Figure 1. Inverter efficiency as a function of fractional load, defined as the ratio of input power (PPV) to the inverter's rated capacity (Pinv,rated).
Using a validated2 TRNSYS3 simulation model, we studied the effects of PV orientation, inclination, inverter characteristics, insolation, and T on Rs. Parameters of a grid-connected PV system located in Northern Ireland4 supplied the inputs.5 The optimum PV/inverter sizing ratio can be examined in terms of energetic performance (CE)—the annual total PV system output per PV rated capacity—and economic performance(CC), the annual total PV system output per total capital cost.5 For different sizing ratios, CE and CC were normalised with respect to the corresponding maximum values, with the resulting normalised values denoted as CE,N and CC,N, respectively. The optimum sizing ratio is determined when the values of CE,N and CC,N are equal to one. PV systems with three sun tracking strategies were also considered.
The optimum sizing ratios for 0°, 45°, and 90° surface slopes are 1.4, 1.2, and 1.5, respectively (Figure 2). The incident insolation on a vertical or a horizontal surface is lower than on a 45° tilted surface, so vertical and horizontal PV arrays operate below their rated capacities. A lower value of Rs for a 45° tilted surface therefore improves inverter performance at partial load operation. Figure 3 shows the variation of CE,N as a function of PV surface slope and sizing ratio for three surface azimuth angles.
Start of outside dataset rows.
(* ===== verification/IceConnection.v ===== *)
(** * Connections (ice/ice_connection.{h,cpp}, ice/stun_request.{h,cpp})

    A connection checks connectivity with STUN requests and keeps its write
    and receive states.  It announces a change of either, its destruction and
    the packets that are not STUN through signals; whoever listens is the
    class [Observer], so the operations here do not depend on the channel. *)

From S2P Require Import Prelude ByteBuffer StringEncode IpAddress Stun IceTypes IcePort IceController.
Local Open Scope Z_scope.

(** The slots connected to [signal_state_change], [signal_connection_destroy]
    and [signal_read_packet]. *)
Class Observer : Type := {
  on_connection_state_change : ptr -> M ();
  on_connection_destroyed : ptr -> M ();
  on_conn_read_packet : ptr -> bytes -> Z -> M ();
}.

Definition last_received (c : IceConnection) : Z :=
  Z.max (Z.max (c_last_ping_received c) (c_last_ping_response_received c)) (c_last_data_received c).

(** [IceConnection::IceConnection] *)
Definition new_connection (port : nat) (remote : Candidate) : IceConnection :=
  {| c_port := port; c_remote := remote; c_write_state := STATE_WRITE_INIT;
     c_receiving := false; c_selected := false; c_last_ping_sent := 0;
     c_last_ping_received := 0; c_last_ping_response_received := 0;
     c_last_data_received := 0; c_num_pings_sent := 0; c_pings := [];
     c_requests := ∅; c_rtt := 3000; c_rtt_samples := 0; c_state := WAITING |}.

(** [UDPPort::create_connection] *)
Definition create_connection (i : nat) (remote : Candidate) : M ptr :=
  p ← gets w_next;
  _ ← modify (fun w => upd_w_next S (upd_w_conns (insert p (new_connection i remote)) w));
  _ ← port_set i (upd_p_connections (fun m => addr_insert m (address remote) p));
  mret p.

Definition too_many_ping_fails (c : IceConnection) (max_pings : nat) (rtt now : Z) : bool :=
  if bool_decide (length (c_pings c) < max_pings)%nat then false
  else
    match c_pings c !! (max_pings - 1)%nat with
    | None => false
    | Some (_, sent_time) =>
        let expected_response_time := i32 (sent_time + rtt) in
        expected_response_time <? now
    end.

Definition too_long_without_response (c : IceConnection) (min_time now : Z) : bool :=
  match c_pings c with
  | [] => false
  | (_, sent_time) :: _ => sent_time + min_time <? now
  end.

(** [rtc::GetNextMovingAverage(prev, cur, ratio)] on [int]s. *)
Definition GetNextMovingAverage (prev_average cur ratio : Z) : Z :=
  Z.quot (ratio * prev_average + cur) (ratio + 1).

(** [update_state]'s estimate of the time a response takes; the product of
    [int]s wraps around for round trips of 2^30 ms, twelve days, and more. *)
Definition ping_response_time (c : IceConnection) : Z :=
  let rtt := i32 (2 * c_rtt c) in
  if rtt <? MIN_RTT then MIN_RTT else if MAX_RTT <? rtt then MAX_RTT else rtt.

Definition conn_set_state (p : ptr) (s : IceCandidatePairState) : M () :=
  conn_set p (upd_c_state (fun _ => s)).

Definition maybe_set_remote_ice_params (params : IceParameters) (c : IceConnection)
    : IceConnection :=
  let remote := c_remote c in
  if bool_decide (cand_username remote = ice_ufrag params) &&
     bool_decide (cand_password remote = [])
  then upd_c_remote (fun r =>
         {| component := component r; protocol := protocol r; address := address r;
            cand_port := cand_port r; cand_priority := cand_priority r;
            cand_username := cand_username r; cand_password := ice_pwd params;
            cand_type := cand_type r; foundation := foundation r |}) c
  else c.

Section connection.
Context `{IceEnv} `{Observer}.

Definition update_receiving (p : ptr) (now : Z) : M () :=
  c ← conn_at p;
  let receiving :=
    if c_last_ping_sent c <? c_last_ping_response_received c then true
    else (0 <? last_received c) &&
         (now <? last_received c + WEAK_CONNECTION_RECEIVE_TIMEOUT) in
  if bool_decide (c_receiving c = receiving) then mret ()
  else
    _ ← conn_set p (upd_c_receiving (fun _ => receiving));
    on_connection_state_change p.

Definition set_write_state (p : ptr) (s : WriteState) : M () :=
  c ← conn_at p;
  let old_state := c_write_state c in
  _ ← conn_set p (upd_c_write_state (fun _ => s));
  if bool_decide (old_state = s) then mret () else on_connection_state_change p.

Definition received_ping_response (p : ptr) (rtt : Z) : M () :=
  _ ← conn_set p (fun c =>
        upd_c_rtt_samples (fun n => n + 1)
          (upd_c_rtt (fun old => if 0 <? c_rtt_samples c
                                 then GetNextMovingAverage old rtt RTT_RATIO else rtt) c));
  now ← TimeMillis;
  _ ← conn_set p (fun c => upd_c_pings (fun _ => [])
                             (upd_c_last_ping_response_received (fun _ => now) c));
  _ ← update_receiving p now;
  _ ← set_write_state p STATE_WRITABLE;
  conn_set_state p SUCCEEDED.

(** [destroy()]: the signal, then [delete this]; the destructor of the
    request manager frees the requests. *)
Definition conn_destroy (p : ptr) : M () :=
  _ ← on_connection_destroyed p;
  _ ← conn_at p;
  modify (upd_w_conns (delete p)).

Definition fail_and_destroy (p : ptr) : M () :=
  _ ← conn_set_state p FAILED;
  conn_destroy p.

Definition update_conn_state (p : ptr) (now : Z) : M () :=
  c ← conn_at p;
  let rtt := ping_response_time c in
  _ ← (if bool_decide (c_write_state c = STATE_WRITABLE) &&
          too_many_ping_fails c CONNECTION_WRITE_CONNECT_FAILS rtt now &&
          too_long_without_response c CONNECTION_WRITE_CONNECT_TIMEOUT now
       then set_write_state p STATE_WRITE_UNRELIABLE else mret ());
  c ← conn_at p;
  _ ← (if (bool_decide (c_write_state c = STATE_WRITE_UNRELIABLE) ||
           bool_decide (c_write_state c = STATE_WRITE_INIT)) &&
          too_long_without_response c CONNECTION_WRITE_TIMEOUT now
       then set_write_state p STATE_WRITE_TIMEOUT else mret ());
  update_receiving p now.

(** *** Requests *)

(** [ConnectionRequest::prepare] *)
Definition request_prepare (p : ptr) (msg : StunMessage) : M StunMessage :=
  let msg := set_type msg STUN_BINDING_REQUEST in
  c ← conn_at p;
  port ← port_at (c_port c);
  local ← local_candidate c;
  let username := create_stun_username port (cand_username (c_remote c)) in
  let msg := add_attribute msg (StunByteStringAttribute STUN_ATTR_USERNAME username) in
  let msg := add_attribute msg (StunUInt64Attribute STUN_ATTR_ICE_CONTROLLING 0) in
  let msg := add_attribute msg (mkAttr STUN_ATTR_USE_CANDIDATE 0 (ByteStringBody [])) in
  let prflx_priority := Z.lor (Z.shiftl ICE_TYPE_PREFERENCE_PRFLX 24)
                          (Z.land (cand_priority local) 0x00FFFFFF) in
  let msg := add_attribute msg (StunUInt32Attribute STUN_ATTR_PRIORITY prflx_priority) in
  let msg := snd (add_message_integrity env_sha1 msg (cand_password (c_remote c))) in
  mret (snd (add_fingerprint msg)).

(** [_on_stun_send_packet] *)
Definition on_stun_send_packet (p : ptr) (buf : bytes) : M () :=
  c ← conn_at p;
  _ ← port_send_to (c_port c) buf (address (c_remote c));
  mret ().

(** [StunRequestManager::send], with [construct] and [StunRequest::send]. *)
Definition requests_send (p : ptr) (msg : StunMessage) : M () :=
  msg ← request_prepare p msg;
  let id := m_transaction_id msg in
  _ ← conn_set p (upd_c_requests (insert id (mkRequest msg 0)));
  ts ← TimeMillis;
  _ ← conn_set p (upd_c_requests (alter (fun r => mkRequest (rq_msg r) ts) id));
  let '(ok, buf) := stun_write msg [] in
  if negb ok then mret () else on_stun_send_packet p buf.

Definition conn_ping (p : ptr) (now : Z) : M () :=
  _ ← conn_set p (upd_c_last_ping_sent (fun _ => now));
  id ← CreateRandomString k_stun_transaction_id_length;
  let msg := set_transaction_id new_StunMessage id in
  _ ← conn_set p (upd_c_pings (fun l => l ++ [(id, now)]));
  _ ← requests_send p msg;
  _ ← conn_set_state p IN_PROGRESS;
  conn_set p (upd_c_num_pings_sent (fun n => n + 1)).

(** [delete request] from [check_response]: the destructor takes the request
    out of its manager; after the connection is gone the manager's own
    destructor has deleted the request already. *)
Definition delete_request (p : ptr) (id : bytes) : M () :=
  conn_set p (upd_c_requests (delete id)).

(** [elapsed()], an [int] *)
Definition elapsed (r : StunRequest) : M Z := now ← TimeMillis; mret (i32 (now - rq_ts r)).

Definition on_connection_request_response (p : ptr) (r : StunRequest) : M () :=
  rtt ← elapsed r;
  received_ping_response p rtt.

Definition on_connection_request_error_response (p : ptr) (r : StunRequest) (msg : StunMessage)
    : M () :=
  rtt ← elapsed r;
  let error_code := get_error_code_value msg in
  if (STUN_ERROR_UNATHORIZED =? error_code) || (STUN_ERROR_UNKNOWN_ATTRIBUTE =? error_code) ||
     (STUN_ERROR_SERVER_ERROR =? error_code)
  then mret ()
  else fail_and_destroy p.

(** [StunRequestManager::check_response] *)
Definition check_response (p : ptr) (msg : StunMessage) : M bool :=
  c ← conn_at p;
  let id := m_transaction_id msg in
  match c_requests c !! id with
  | None => mret false
  | Some r =>
      let type := m_type (rq_msg r) in
      if m_type msg =? get_stun_success_response type then
        _ ← on_connection_request_response p r;
        _ ← delete_request p id;
        mret true
      else if m_type msg =? get_stun_error_response type then
        _ ← on_connection_request_error_response p r msg;
        _ ← delete_request p id;
        mret true
      else
        _ ← delete_request p id;
        mret false
  end.

(** *** Responses *)

(** The message [send_stun_binding_response] builds, and whether it could be
    written. *)
Definition binding_response (pwd : bytes) (transaction_id : bytes) (remote : SocketAddress)
    : bool * bytes :=
  let response := set_transaction_id (set_type new_StunMessage STUN_BINDING_RESPONSE)
                    transaction_id in
  let response := add_attribute response
                    (StunXorAddressAttribute STUN_ATTR_XOR_MAPPED_ADDRESS remote) in
  let response := snd (add_message_integrity env_sha1 response pwd) in
  let response := snd (add_fingerprint response) in
  stun_write response [].

(** [handle_stun_binding_request], that is [send_stun_binding_response]
    with [send_response_message]. *)
Definition handle_stun_binding_request (p : ptr) (stun_msg : StunMessage) : M () :=
  match get_attribute stun_msg STUN_ATTR_USERNAME with
  | None => mret ()
  | Some _ =>
      c ← conn_at p;
      port ← port_at (c_port c);
      let addr := address (c_remote c) in
      let '(ok, buf) := binding_response (ice_pwd (p_ice_params port))
                          (m_transaction_id stun_msg) addr in
      if negb ok then mret ()
      else _ ← port_send_to (c_port c) buf addr; mret ()
  end.

(** [IceConnection::on_read_packet] *)
Definition conn_on_read_packet (p : ptr) (buf : bytes) (ts : Z) : M () :=
  c ← conn_at p;
  let remote := c_remote c in
  '(is_stun, stun_msg, remote_ufrag) ← get_stun_message (c_port c) buf (address remote);
  if negb is_stun then on_conn_read_packet p buf ts
  else
    match stun_msg with
    | None => mret ()
    | Some stun_msg =>
        if m_type stun_msg =? STUN_BINDING_REQUEST then
          if negb (bool_decide (remote_ufrag = cand_username remote))
          then send_binding_error_response (c_port c) stun_msg (address remote)
                 STUN_ERROR_UNATHORIZED STUN_ERROR_REASON_UNATHORIZED
          else handle_stun_binding_request p stun_msg
        else if (m_type stun_msg =? STUN_BINDING_RESPONSE) ||
                (m_type stun_msg =? STUN_BINDING_ERROR_RESPONSE) then
          '(status, stun_msg) ← lift (validate_message_integrity env_sha1 stun_msg
                                        (cand_password remote));
          if bool_decide (m_integrity stun_msg = k_integrity_ok)
          then _ ← check_response p stun_msg; mret () else mret ()
        else mret ()
    end.

(** [IceConnection::send_packet] *)
Definition conn_send_packet (p : ptr) (data : bytes) : M Z :=
  c ← conn_at p;
  port_send_to (c_port c) data (address (c_remote c)).
End connection.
Figure 2. CE,N as a function of sizing ratio for different PV surface slopes and PV tracking strategies.

Figure 3. CE,N as a function of PV surface slope and sizing ratio for three surface azimuth angles: 0°, 45°, and 90°.
When T decreases, maximum system performance results in lower Rs (Figure 4). That means when the inverter cost increases relative to the PV cost, an undersized inverter would optimise the system economic performance. When T increases, the system energy loss associated with an undersized inverter is not offset by the lower system cost. RC,max for tracking systems varies from 1.1–1.6 for cost ratios between one and 14.

Figure 4. RC,max as a function of T for three different PV surface slopes and tracking strategies.
Figure 5 shows RC,max as a function of T for five selected European locations. In Almeria, one of the high insolation sites, RC,max varies from 1.1–1.5 when T ranges from one to 14, while in London, a low insolation site, the variation is from 1.8–1.2.

Figure 5. RC,max for different European locations as a function T.
Under the current market scenario, for a high efficiency inverter system, PV/inverter sizing ratio for high and low insolation locations should be within 1.1–1.2 and 1.3–1.4, respectively. For a low efficiency inverter system, the optimum sizing should be within 1.2–1.3 (high insolation) and 1.4–1.5 (low insolation). Optimum PV system economic performance for an undersized inverter is achieved when the relative cost of the inverter is higher than the cost of the PV. The optimum sizing ratio is less influenced by insolation conditions when inverter cost is relatively much lower than PV cost.

Jayanta Mondol
School of the Built Environment,
University of Ulster
Jordanstown, Northern Ireland
Jayanta Mondol, an Academic Research Fellow, works at the Centre for Sustainable Technologies, School of the Built Environment at the University of Ulster, UK. His research areas include solar photovoltaics, solar thermal, clean power plant technologies, and household energy-efficiency improvement.